GIVEN RECORDS: Begin

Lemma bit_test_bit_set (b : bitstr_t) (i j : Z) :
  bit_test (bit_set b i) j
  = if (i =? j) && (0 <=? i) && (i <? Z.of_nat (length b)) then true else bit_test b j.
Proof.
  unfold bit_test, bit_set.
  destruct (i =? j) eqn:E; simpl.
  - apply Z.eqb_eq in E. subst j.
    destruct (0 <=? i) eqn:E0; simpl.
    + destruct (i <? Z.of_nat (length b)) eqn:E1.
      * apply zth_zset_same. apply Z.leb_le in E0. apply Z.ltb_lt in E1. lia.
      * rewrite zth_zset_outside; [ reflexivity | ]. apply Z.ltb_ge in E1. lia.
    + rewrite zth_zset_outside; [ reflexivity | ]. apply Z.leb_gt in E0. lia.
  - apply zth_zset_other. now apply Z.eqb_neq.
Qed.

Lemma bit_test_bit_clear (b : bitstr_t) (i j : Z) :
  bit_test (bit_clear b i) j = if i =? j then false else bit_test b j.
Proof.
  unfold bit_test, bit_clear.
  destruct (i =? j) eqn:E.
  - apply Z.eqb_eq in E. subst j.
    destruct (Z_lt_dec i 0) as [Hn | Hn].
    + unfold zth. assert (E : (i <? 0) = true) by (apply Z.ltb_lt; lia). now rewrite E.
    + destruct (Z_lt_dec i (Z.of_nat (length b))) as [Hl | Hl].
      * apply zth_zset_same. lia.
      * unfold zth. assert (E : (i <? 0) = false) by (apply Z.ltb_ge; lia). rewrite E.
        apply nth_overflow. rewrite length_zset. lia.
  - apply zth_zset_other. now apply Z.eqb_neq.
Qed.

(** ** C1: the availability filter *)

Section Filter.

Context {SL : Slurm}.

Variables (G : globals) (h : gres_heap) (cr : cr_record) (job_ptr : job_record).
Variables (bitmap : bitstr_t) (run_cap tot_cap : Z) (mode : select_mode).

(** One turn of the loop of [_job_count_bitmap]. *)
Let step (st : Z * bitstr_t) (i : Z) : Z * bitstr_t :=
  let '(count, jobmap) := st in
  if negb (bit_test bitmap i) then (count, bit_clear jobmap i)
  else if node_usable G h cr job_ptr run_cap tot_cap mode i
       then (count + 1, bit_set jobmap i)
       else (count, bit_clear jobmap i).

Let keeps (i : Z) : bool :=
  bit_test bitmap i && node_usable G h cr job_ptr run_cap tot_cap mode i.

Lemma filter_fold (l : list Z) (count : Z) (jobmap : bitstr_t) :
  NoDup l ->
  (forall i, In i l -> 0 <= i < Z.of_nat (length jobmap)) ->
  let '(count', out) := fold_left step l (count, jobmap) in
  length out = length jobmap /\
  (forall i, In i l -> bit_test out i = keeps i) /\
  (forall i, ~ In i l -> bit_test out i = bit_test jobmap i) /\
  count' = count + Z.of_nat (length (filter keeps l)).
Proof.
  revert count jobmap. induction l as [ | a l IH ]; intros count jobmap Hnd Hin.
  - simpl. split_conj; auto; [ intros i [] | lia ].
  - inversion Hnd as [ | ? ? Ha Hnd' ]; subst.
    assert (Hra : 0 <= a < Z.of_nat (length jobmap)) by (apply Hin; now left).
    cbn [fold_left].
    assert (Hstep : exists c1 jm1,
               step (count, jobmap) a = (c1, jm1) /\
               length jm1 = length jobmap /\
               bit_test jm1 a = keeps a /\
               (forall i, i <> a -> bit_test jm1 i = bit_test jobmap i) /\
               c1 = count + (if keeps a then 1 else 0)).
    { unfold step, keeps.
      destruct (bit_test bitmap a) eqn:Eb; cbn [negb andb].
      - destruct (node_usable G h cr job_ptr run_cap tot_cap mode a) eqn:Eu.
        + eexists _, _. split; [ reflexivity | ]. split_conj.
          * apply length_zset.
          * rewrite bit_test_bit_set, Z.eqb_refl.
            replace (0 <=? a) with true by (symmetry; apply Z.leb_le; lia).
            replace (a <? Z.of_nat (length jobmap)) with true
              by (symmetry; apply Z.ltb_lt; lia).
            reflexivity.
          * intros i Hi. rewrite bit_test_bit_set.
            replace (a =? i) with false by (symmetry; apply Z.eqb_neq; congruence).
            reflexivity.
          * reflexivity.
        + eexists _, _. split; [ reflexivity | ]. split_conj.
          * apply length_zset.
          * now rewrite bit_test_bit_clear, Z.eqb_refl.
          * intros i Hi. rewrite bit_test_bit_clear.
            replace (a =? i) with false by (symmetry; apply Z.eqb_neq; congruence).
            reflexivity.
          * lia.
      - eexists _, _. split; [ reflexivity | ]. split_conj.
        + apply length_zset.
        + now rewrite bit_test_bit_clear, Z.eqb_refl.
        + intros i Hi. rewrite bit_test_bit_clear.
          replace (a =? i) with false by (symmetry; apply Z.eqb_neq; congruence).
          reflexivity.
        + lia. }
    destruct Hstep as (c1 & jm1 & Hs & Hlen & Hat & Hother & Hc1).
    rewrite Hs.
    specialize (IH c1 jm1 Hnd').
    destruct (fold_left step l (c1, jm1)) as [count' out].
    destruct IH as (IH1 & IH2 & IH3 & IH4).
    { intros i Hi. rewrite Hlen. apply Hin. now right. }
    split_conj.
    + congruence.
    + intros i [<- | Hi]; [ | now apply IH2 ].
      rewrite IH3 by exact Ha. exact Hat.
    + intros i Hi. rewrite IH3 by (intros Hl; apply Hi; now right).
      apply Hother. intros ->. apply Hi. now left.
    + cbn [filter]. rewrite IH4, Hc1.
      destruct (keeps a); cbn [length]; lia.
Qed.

GIVEN RECORDS: End

PROBLEM » Without leaving anything out, quote all the data.

THE ANSWER »
Lemma bit_test_bit_set (b : bitstr_t) (i j : Z) :
  bit_test (bit_set b i) j
  = if (i =? j) && (0 <=? i) && (i <? Z.of_nat (length b)) then true else bit_test b j.
Proof.
  unfold bit_test, bit_set.
  destruct (i =? j) eqn:E; simpl.
  - apply Z.eqb_eq in E. subst j.
    destruct (0 <=? i) eqn:E0; simpl.
    + destruct (i <? Z.of_nat (length b)) eqn:E1.
      * apply zth_zset_same. apply Z.leb_le in E0. apply Z.ltb_lt in E1. lia.
      * rewrite zth_zset_outside; [ reflexivity | ]. apply Z.ltb_ge in E1. lia.
    + rewrite zth_zset_outside; [ reflexivity | ]. apply Z.leb_gt in E0. lia.
  - apply zth_zset_other. now apply Z.eqb_neq.
Qed.

Lemma bit_test_bit_clear (b : bitstr_t) (i j : Z) :
  bit_test (bit_clear b i) j = if i =? j then false else bit_test b j.
Proof.
  unfold bit_test, bit_clear.
  destruct (i =? j) eqn:E.
  - apply Z.eqb_eq in E. subst j.
    destruct (Z_lt_dec i 0) as [Hn | Hn].
    + unfold zth. assert (E : (i <? 0) = true) by (apply Z.ltb_lt; lia). now rewrite E.
    + destruct (Z_lt_dec i (Z.of_nat (length b))) as [Hl | Hl].
      * apply zth_zset_same. lia.
      * unfold zth. assert (E : (i <? 0) = false) by (apply Z.ltb_ge; lia). rewrite E.
        apply nth_overflow. rewrite length_zset. lia.
  - apply zth_zset_other. now apply Z.eqb_neq.
Qed.

(** ** C1: the availability filter *)

Section Filter.

Context {SL : Slurm}.

Variables (G : globals) (h : gres_heap) (cr : cr_record) (job_ptr : job_record).
Variables (bitmap : bitstr_t) (run_cap tot_cap : Z) (mode : select_mode).

(** One turn of the loop of [_job_count_bitmap]. *)
Let step (st : Z * bitstr_t) (i : Z) : Z * bitstr_t :=
  let '(count, jobmap) := st in
  if negb (bit_test bitmap i) then (count, bit_clear jobmap i)
  else if node_usable G h cr job_ptr run_cap tot_cap mode i
       then (count + 1, bit_set jobmap i)
       else (count, bit_clear jobmap i).

Let keeps (i : Z) : bool :=
  bit_test bitmap i && node_usable G h cr job_ptr run_cap tot_cap mode i.

Lemma filter_fold (l : list Z) (count : Z) (jobmap : bitstr_t) :
  NoDup l ->
  (forall i, In i l -> 0 <= i < Z.of_nat (length jobmap)) ->
  let '(count', out) := fold_left step l (count, jobmap) in
  length out = length jobmap /\
  (forall i, In i l -> bit_test out i = keeps i) /\
  (forall i, ~ In i l -> bit_test out i = bit_test jobmap i) /\
  count' = count + Z.of_nat (length (filter keeps l)).
Proof.
  revert count jobmap. induction l as [ | a l IH ]; intros count jobmap Hnd Hin.
  - simpl. split_conj; auto; [ intros i [] | lia ].
  - inversion Hnd as [ | ? ? Ha Hnd' ]; subst.
    assert (Hra : 0 <= a < Z.of_nat (length jobmap)) by (apply Hin; now left).
    cbn [fold_left].
    assert (Hstep : exists c1 jm1,
               step (count, jobmap) a = (c1, jm1) /\
               length jm1 = length jobmap /\
               bit_test jm1 a = keeps a /\
               (forall i, i <> a -> bit_test jm1 i = bit_test jobmap i) /\
               c1 = count + (if keeps a then 1 else 0)).
    { unfold step, keeps.
      destruct (bit_test bitmap a) eqn:Eb; cbn [negb andb].
      - destruct (node_usable G h cr job_ptr run_cap tot_cap mode a) eqn:Eu.
        + eexists _, _. split; [ reflexivity | ]. split_conj.
          * apply length_zset.
          * rewrite bit_test_bit_set, Z.eqb_refl.
            replace (0 <=? a) with true by (symmetry; apply Z.leb_le; lia).
            replace (a <? Z.of_nat (length jobmap)) with true
              by (symmetry; apply Z.ltb_lt; lia).
            reflexivity.
          * intros i Hi. rewrite bit_test_bit_set.
            replace (a =? i) with false by (symmetry; apply Z.eqb_neq; congruence).
            reflexivity.
          * reflexivity.
        + eexists _, _. split; [ reflexivity | ]. split_conj.
          * apply length_zset.
          * now rewrite bit_test_bit_clear, Z.eqb_refl.
          * intros i Hi. rewrite bit_test_bit_clear.
            replace (a =? i) with false by (symmetry; apply Z.eqb_neq; congruence).
            reflexivity.
          * lia.
      - eexists _, _. split; [ reflexivity | ]. split_conj.
        + apply length_zset.
        + now rewrite bit_test_bit_clear, Z.eqb_refl.
        + intros i Hi. rewrite bit_test_bit_clear.
          replace (a =? i) with false by (symmetry; apply Z.eqb_neq; congruence).
          reflexivity.
        + lia. }
    destruct Hstep as (c1 & jm1 & Hs & Hlen & Hat & Hother & Hc1).
    rewrite Hs.
    specialize (IH c1 jm1 Hnd').
    destruct (fold_left step l (c1, jm1)) as [count' out].
    destruct IH as (IH1 & IH2 & IH3 & IH4).
    { intros i Hi. rewrite Hlen. apply Hin. now right. }
    split_conj.
    + congruence.
    + intros i [<- | Hi]; [ | now apply IH2 ].
      rewrite IH3 by exact Ha. exact Hat.
    + intros i Hi. rewrite IH3 by (intros Hl; apply Hi; now right).
      apply Hother. intros ->. apply Hi. now left.
    + cbn [filter]. rewrite IH4, Hc1.
      destruct (keeps a); cbn [length]; lia.
Qed.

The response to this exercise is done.